# Need simple "gateway" web page for links



## inkie (Jun 28, 2007)

Hi friends,

Need advice! I've pretty much got my artwork prepped and a product line ready to go. I've decided to open several POD stores (Cafepress or Zazzle, Greeting Card Universe, Imagekind etc.,) for stuff I can't make myself, and also an Etsy store for selling items I can make myself. All of the above will handle the payment process, so I don't really need a store. What I need is a SIMPLE - moron simple! - web page to act as a "gateway" to my various products which are spread out among the above places. Now I know this will probably won't please the more experienced web folks on the Forum, but I plan to just have plain old links to these places from my site. Since I have a professionally designed logo and trademarked name (also my own domain), I believe there will be sufficient consistency between my web site and my stores so as to not scare any potential customer too badly! Plus it's all my budget or I am capable of at this point.
Can anyone recommend a SIMPLE, low-cost web site builder with host that won't require knowledge of HTML that would work for my purposes? Thanks in advance,
Inkie


----------



## Catbox (Oct 3, 2007)

Joomla.... Wordpress... Drupal... all are good and pretty easy to use
all have free templates and Go Daddy has cheap hosting


----------



## inkie (Jun 28, 2007)

Catbox, Thanks for your quick reply - most helpful. I'll look into all of them!
Inkie


----------



## cyclonearts (Jul 8, 2007)

Sounds like a good idea but the only thing I'd be concerned with as a customer is whether I'd be able to order products from multiple sources on your site at the same time without having to checkout multiple times. The multiple shopping carts might confuse some shoppers, but its just a small thing to consider.


----------



## mikelschwarz (Apr 12, 2008)

i'd recommend trying out mal's ecommerce (www.*mals*-e.com) for your webpage/gateway need. You can do exactly what you want. I'm pretty sure they still have a free service which allows you to collect credit card information in a secure fashion and manually process those transactions later. They also have a for fee service that lets you plug in real-time credit card processing if that's what you need.

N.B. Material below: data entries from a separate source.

(** The world between the two loops of [generateDocs] *)
Definition registered (infos : list DeclarationInfo) (w : World) : World :=
  {| typeMap := registerAll infos (typeMap w);
     files := files w;
     dirs := dirs w;
     clock := S (clock w);
     history := history w ++
       map (λ info, Registered (title info) (registeredPath info)) infos |}.

(** What is left of a file when the paths [l] have been gone through by
    [deleteGeneratedDocs] *)
Definition survives (l : list string) (p content : string) : option string :=
  if bool_decide (p ∈ l) && isGenerated content then None else Some content.

Section Dates.

(** The clocks of two runs *)
Variables now1 now2 : nat → string.

(** Two contents are the same but for the date: they are equal, or they
    are one text around the line of the date, which holds in each the
    reading of the run's own clock. *)
Definition sameButDate (d1 d2 : string) : Prop :=
  d1 = d2
  ∨ ∃ pre post n,
      d1 = pre +:+ "date: " +:+ now1 n +:+ JS.LF +:+ post
      ∧ d2 = pre +:+ "date: " +:+ now2 n +:+ JS.LF +:+ post.

Definition sameTree (f1 f2 : gmap string string) : Prop :=
  ∀ p, option_Forall2 sameButDate (f1 !! p) (f2 !! p).

(** Two worlds that differ in the dates of their files only *)
Definition alike (w1 w2 : World) : Prop :=
  typeMap w1 = typeMap w2 ∧ dirs w1 = dirs w2 ∧ clock w1 = clock w2
  ∧ history w1 = history w2 ∧ sameTree (files w1) (files w2).

End Dates.

(** ** Members and their tags *)

(** The signature of a member that [parseMembers] takes up *)
Definition signatureOf (member : TypeElement) : option Signature :=
  match member with
  | PropertySignature s => Some s
  | MethodSignature s _ => Some s
  | OtherElement => None
  end.

(** What a tag adds to the description of a declaration *)
Definition declarationPiece (t : JSDocTag) : string :=
  if tagged "description" t then default "undefined" (comment t) else "".

(** What a tag adds to the description of a member *)
Definition memberPiece (t : JSDocTag) : string :=
  if tagged "description" t then JS.or_else (comment t) ""
  else if tagged "example" t then formatExampleCode (comment t)
  else "".

(** No line feed *)
Fixpoint noLF (s : string) : bool :=
  match s with
  | "" => true
  | String c r => negb (bool_decide (c = "010"%char)) && noLF r
  end.

(** The start of a continuation line in a JSDoc block: a line feed, a
    space, the asterisk and a space *)
Definition continuation : string := JS.LF +:+ " * ".

(** ** Type texts *)

(** All the code units of a text pass a test *)
Fixpoint allChars (P : ascii → bool) (s : string) : bool :=
  match s with
  | "" => true
  | String c r => P c && allChars P r
  end.

(** The type text before any link is put in: trimmed, with the entities
    encoded and the line feeds replaced *)
Definition encodedText (type : string) : string :=
  JS.replace_newlines (JS.encode_entities (JS.trim type)).

(** A code unit that the encoding lets through and that is no line feed *)
Definition plainChar (c : ascii) : bool :=
  negb (JS.is_entity c) && negb (bool_decide (c = "010"%char)).

(** A code unit that may stand in an encoded text: below U+00A0, no angle
    bracket and no line feed *)
Definition encodedChar (c : ascii) : bool :=
  (JS.code c <? 160)%N
  && negb (bool_decide (c = "<"%char)) && negb (bool_decide (c = ">"%char))
  && negb (bool_decide (c = "010"%char)).

Definition noDollar (s : string) : bool :=
  allChars (λ c, negb (bool_decide (c = "$"%char))) s.

(** ** Type maps and texts, continued *)

(** The keys of a type map in the order of iteration *)
Definition keys (m : JS.Map) : list string := map fst m.

(** A text without its hyphens *)
Fixpoint dropHyphens (s : string) : string :=
  match s with
  | "" => ""
  | String c r =>
      if bool_decide (c = "-"%char) then dropHyphens r
      else String c (dropHyphens r)
  end.

(** Where the reader of numeric character references stands: in plain
    text, behind an ampersand, or in the digits of a reference *)
Inductive DecodeState :=
| InText
| AfterAmpersand
| InReference (n : N).

(** The reading of the numeric character references [&#n;] of a text; what
    is no reference is dropped from the ampersand on *)
Fixpoint decodeFrom (st : DecodeState) (s : string) : string :=
  match s with
  | "" => ""
  | String c r =>
      match st with
      | InText =>
          if bool_decide (c = "&"%char) then decodeFrom AfterAmpersand r
          else String c (decodeFrom InText r)
      | AfterAmpersand =>
          if bool_decide (c = "#"%char) then decodeFrom (InReference 0) r
          else decodeFrom InText r
      | InReference n =>
          if bool_decide (c = ";"%char)
          then String (ascii_of_N n) (decodeFrom InText r)
          else match JS.digit c with
               | Some d => decodeFrom (InReference (10 * n + Z.to_N d)) r
               | None => decodeFrom InText r
               end
      end
  end.

Definition decodeEntities (s : string) : string := decodeFrom InText s.

(** ** Handlers, type texts and written paths *)

(** Whether a tag has a handler in a tag matcher *)
Definition handled {S} (tagMatcher : TagMatcher S) (tag : JSDocTag) : bool :=
  bool_decide (is_Some (matcher_get tagMatcher (tagName tag))).

(** The type texts of a member that [renderInterface] hands to
    [renderType]: its own type and the types of its parameters *)
Definition typeTexts (member : MemberInfo) : list string :=
  m_type member ::
  match m_kind member with
  | property _ => []
  | method parameters => map mp_type parameters
  end.

(** No title of the type map occurs in the encoded text of a type *)
Definition unknownTo (knownTypeMap : JS.Map) (type : string) : Prop :=
  ∀ kv, kv ∈ knownTypeMap → JS.includes kv.1 (encodedText type) = false.

(** The paths that a pass over the records [infos] may write to *)
Definition writtenPaths (path_join : string → string → string) (out : string)
  (infos : list DeclarationInfo) : list string :=
  map (docFile path_join out) infos ++ map (indexFile path_join out) infos.

(** ** Integers in texts *)

Definition isDigit (c : ascii) : bool := bool_decide (is_Some (JS.digit c)).

Definition startsWithDigit (s : string) : bool :=
  match s with
  | String c _ => isDigit c
  | "" => false
  end.

(** The integer that a text of decimal digits writes *)
Fixpoint decimalValue (acc : Z) (digits : string) : Z :=
  match digits with
  | "" => acc
  | String c r => decimalValue (10 * acc + (Z.of_N (JS.code c) - 48)) r
  end.

Definition decimal (digits : string) : Z := decimalValue 0 digits.

(** The factor of a sign, which is the empty text, [+] or [-] *)
Definition signOf (sign : string) : Z :=
  if bool_decide (sign = "-") then -1 else 1.

(** ** Exceptions *)

(** No tag bears a name at which [parseTags] throws *)
Definition quietTags (tags : list JSDocTag) : bool :=
  forallb (λ tag, negb (Exn.throwing (tagName tag))) tags.

Definition quietMember (member : TypeElement) : bool :=
  match signatureOf member with
  | Some s => quietTags (sig_jsDoc s)
  | None => true
  end.

Definition quietStatement (statement : Statement) : bool :=
  match statement with
  | Declaration d =>
      quietTags (jsDoc d)
      && match body d with
         | InterfaceBody members => forallb quietMember members
         | TypeAliasBody _ => true
         end
  | OtherStatement => true
  end.

Definition quietSources (sourceFiles : list SourceFile) : bool :=
  forallb (λ sf, forallb (λ st, quietStatement st.2) (sf_statements sf))
          sourceFiles.

(** A tag at which [parseTags] throws under a tag matcher: it has no handler
    of the matcher's own, and its name is one of the throwing names *)
Definition throws {S} (tagMatcher : TagMatcher S) (tag : JSDocTag) : bool :=
  negb (handled tagMatcher tag) && Exn.throwing (tagName tag).

(** The file system lets the loop body write the document of a record: the
    category directory is there, or nothing is at its path and it can be
    made; the index document and the document lie in the category directory;
    and the path of the document is no directory. *)
Definition writable (path_join : string → string → string)
  (dirname : string → string) (out : string) (info : DeclarationInfo)
  (w : World) : Prop :=
  (categoryDir path_join out info ∈ dirs w
   ∨ (existsSync (categoryDir path_join out info) w = false
      ∧ dirname (categoryDir path_join out info) ∈ dirs w))
  ∧ dirname (indexFile path_join out info) = categoryDir path_join out info
  ∧ dirname (docFile path_join out info) = categoryDir path_join out info
  ∧ (docFile path_join out info ∉ dirs w)
  ∧ docFile path_join out info ≠ categoryDir path_join out info.

(** The file system lets a pass write the documents of its records: each
    record is writable at the start, and no category directory of the pass
    is the path of a document or of an index document of the pass. *)
Definition creatable (path_join : string → string → string)
  (dirname : string → string) (out : string) (infos : list DeclarationInfo)
  (w : World) : Prop :=
  Forall (λ i, writable path_join dirname out i w) infos
  ∧ Forall (λ i,
      Forall (λ j, docFile path_join out j ≠ categoryDir path_join out i
                   ∧ indexFile path_join out j ≠ categoryDir path_join out i)
             infos)
      infos.

Global Instance writable_dec path_join dirname out info w :
  Decision (writable path_join dirname out info w).
Proof. unfold writable. apply _. Defined.

Global Instance creatable_dec path_join dirname out infos w :
  Decision (creatable path_join dirname out infos w).
Proof. unfold creatable. apply _. Defined.

(** ** Example inputs *)

(** [path.join] on a normalized directory and a plain segment *)
Definition slash_join (a b : string) : string :=
  if bool_decide (b = "") then a else a +:+ "/" +:+ b.

(** The files below a directory, by their paths *)
Definition below (dir p : string) : bool := String.prefix (dir +:+ "/") p.

(** A clock that advances by a day at each reading *)
Definition iso (n : nat) : string := "2019-04-0" +:+ pretty n +:+ "T00:00:00.000Z".

Definition tag (name text : string) : JSDocTag :=
  {| tagName := name; comment := Some text |}.

Definition bareTag (name : string) : JSDocTag :=
  {| tagName := name; comment := None |}.

Definition interfaceDecl (name : string) (tags : list JSDocTag)
  (members : list TypeElement) : ValidDeclaration :=
  {| decl_name := name; typeParameters := None; jsDoc := tags;
     body := InterfaceBody members |}.

Definition propertySig (name type : string) (tags : list JSDocTag) : Signature :=
  {| sig_name := name; sig_text := name +:+ ": " +:+ type +:+ ";";
     sig_type := Some (" " +:+ type); sig_jsDoc := tags |}.

Definition exampleFile : SourceFile :=
  {| sf_fileName := "/repo/server/src/common/foo.ts";
     sf_statements :=
       [(3%N, Declaration
                (interfaceDecl "Foo" [tag "docsCategory" "common"]
                   [PropertySignature
                      (propertySig "bar" "string"
                         [tag "description" "the bar value"])]));
        (9%N, Declaration (interfaceDecl "Internal" [] []))] |}.

Definition untaggedFile : SourceFile :=
  {| sf_fileName := "/repo/server/src/common/internal.ts";
     sf_statements := [(0%N, Declaration (interfaceDecl "Internal" [] []))] |}.

(** A generated document and a hand-written one in the output tree, and a
    file elsewhere that has the marker lines *)
Definition staleTree : gmap string string :=
  {[ "/out/common/foo.md" :=
       generateFrontMatter (iso 1) "Foo" (JS.Num 10) true +:+ "# Foo";
     "/out/common/notes.md" := "# Notes, generated: false";
     "/srv/readme.md" := marker ]}.


(** [path.dirname] of a normalized absolute path: the text before its last
    slash, and the root for a path that lies in the root *)
Fixpoint beforeLastSlash (p : string) : option string :=
  match p with
  | "" => None
  | String c r =>
      match beforeLastSlash r with
      | Some d => Some (String c d)
      | None => if bool_decide (c = "/"%char) then Some "" else None
      end
  end.

Definition parent (p : string) : string :=
  match beforeLastSlash p with
  | Some "" => "/"
  | Some d => d
  | None => "."
  end.

(** The directories of a tree in which the output directory is there and
    empty *)
Definition outDirs : gset string := {[ "/"; "/out" ]}.


(** The record of a type alias whose type names a type *)
Definition aliasInfo : DeclarationInfo :=
  {| sourceFile := "/server/src/common.ts";
     sourceLine := 1;
     title := "Id";
     fullText := "Id";
     weight := JS.Num 10;
     category := "common";
     description := "";
     fileName := "id";
     kind := typeAlias "Bar | string" |}.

for the site builder functionality, they're everywhere. I started with GoDaddy's WebSite Tonight service at around $5 per month. When I outgrew that, I moved to hosting with Bluehost and put up my store on CubeCart. Although, Bluehost does have a PageWizard Site Builder as well which is not bad.


----------



## peteVA (Nov 11, 2007)

Yes, Mals is still free and there is a lady who has an excellent "user guide" kind of site for Mals. Shows you step by stop how to build a page, etc.

And there are a number of sites offering free templates. Some are right out of the 1990's, but many are quite current is design. Do a Google on "free website templates" and you'll find many.
.


----------



## inkie (Jun 28, 2007)

Thanks AJ, Mikel, and Pete for your thoughts. AJ, I admit I never thought about my site having links to two POD stores and one online craft market possibly forcing the customer to have to make multiple checkouts...darn. I'm not sure if there's a way to avoid this. 
Mikel and Pete, I've been checking out the three open source site builders mentioned previously - thanks for the heads up on Bluehost PageWizard and GoDaddy's Website Tonight too. I'll look into Mal's for when I'm ready to bring more production in-house and will need a shopping cart.
Whew, all this online footwork makes a person's head spin!!

Inkie


----------



## MentinkiZM (Apr 16, 2008)

I use drupal form my ecommerce system and it looks great. I would suggest checking that out.


----------



## inkie (Jun 28, 2007)

MentinkiZM said:


> I use drupal form my ecommerce system and it looks great. I would suggest checking that out.


Two votes for Drupal - worth taking a second look.
Most importantly, it seems like there is sufficient hand-holding available!

Thanks,
Inkie


----------



## MentinkiZM (Apr 16, 2008)

If you need any help with your drupal just let me know.


----------



## inkie (Jun 28, 2007)

MentinkiZM said:


> If you need any help with your drupal just let me know.


Thanks for your generous offer. Is Drupal (or Joomla) as easy to set up and operate as a commercial, hosted sitebuilder like Yahoo's, BlueHost's, GoDaddy's, etc.? I don't plan anything fancy, but Open source always makes me wary, as I know *NOTHING* about coding...

Inkie


----------



## MentinkiZM (Apr 16, 2008)

It can be. It has its own installer that walks you through everything. You should breeze through it.


----------



## Rodney (Nov 3, 2004)

> What I need is a SIMPLE - moron simple! - web page to act as a "gateway" to my various products which are spread out among the above places.
> 
> Can anyone recommend a SIMPLE, low-cost web site builder with host that won't require knowledge of HTML that would work for my purposes?


If you just need a website with a website builder, you could the free service at Weebly - Create a free website and a free blog

You can create a simple page there with no HTML skills.


----------



## inkie (Jun 28, 2007)

Rodney said:


> If you just need a website with a website builder, you could the free service at Weebly - Create a free website and a free blog
> You can create a simple page there with no HTML skills.


Wow! Never heard of it till now - it looks simple to set up, but very usable, effective, and attractive...thanks a lot,

Inkie


----------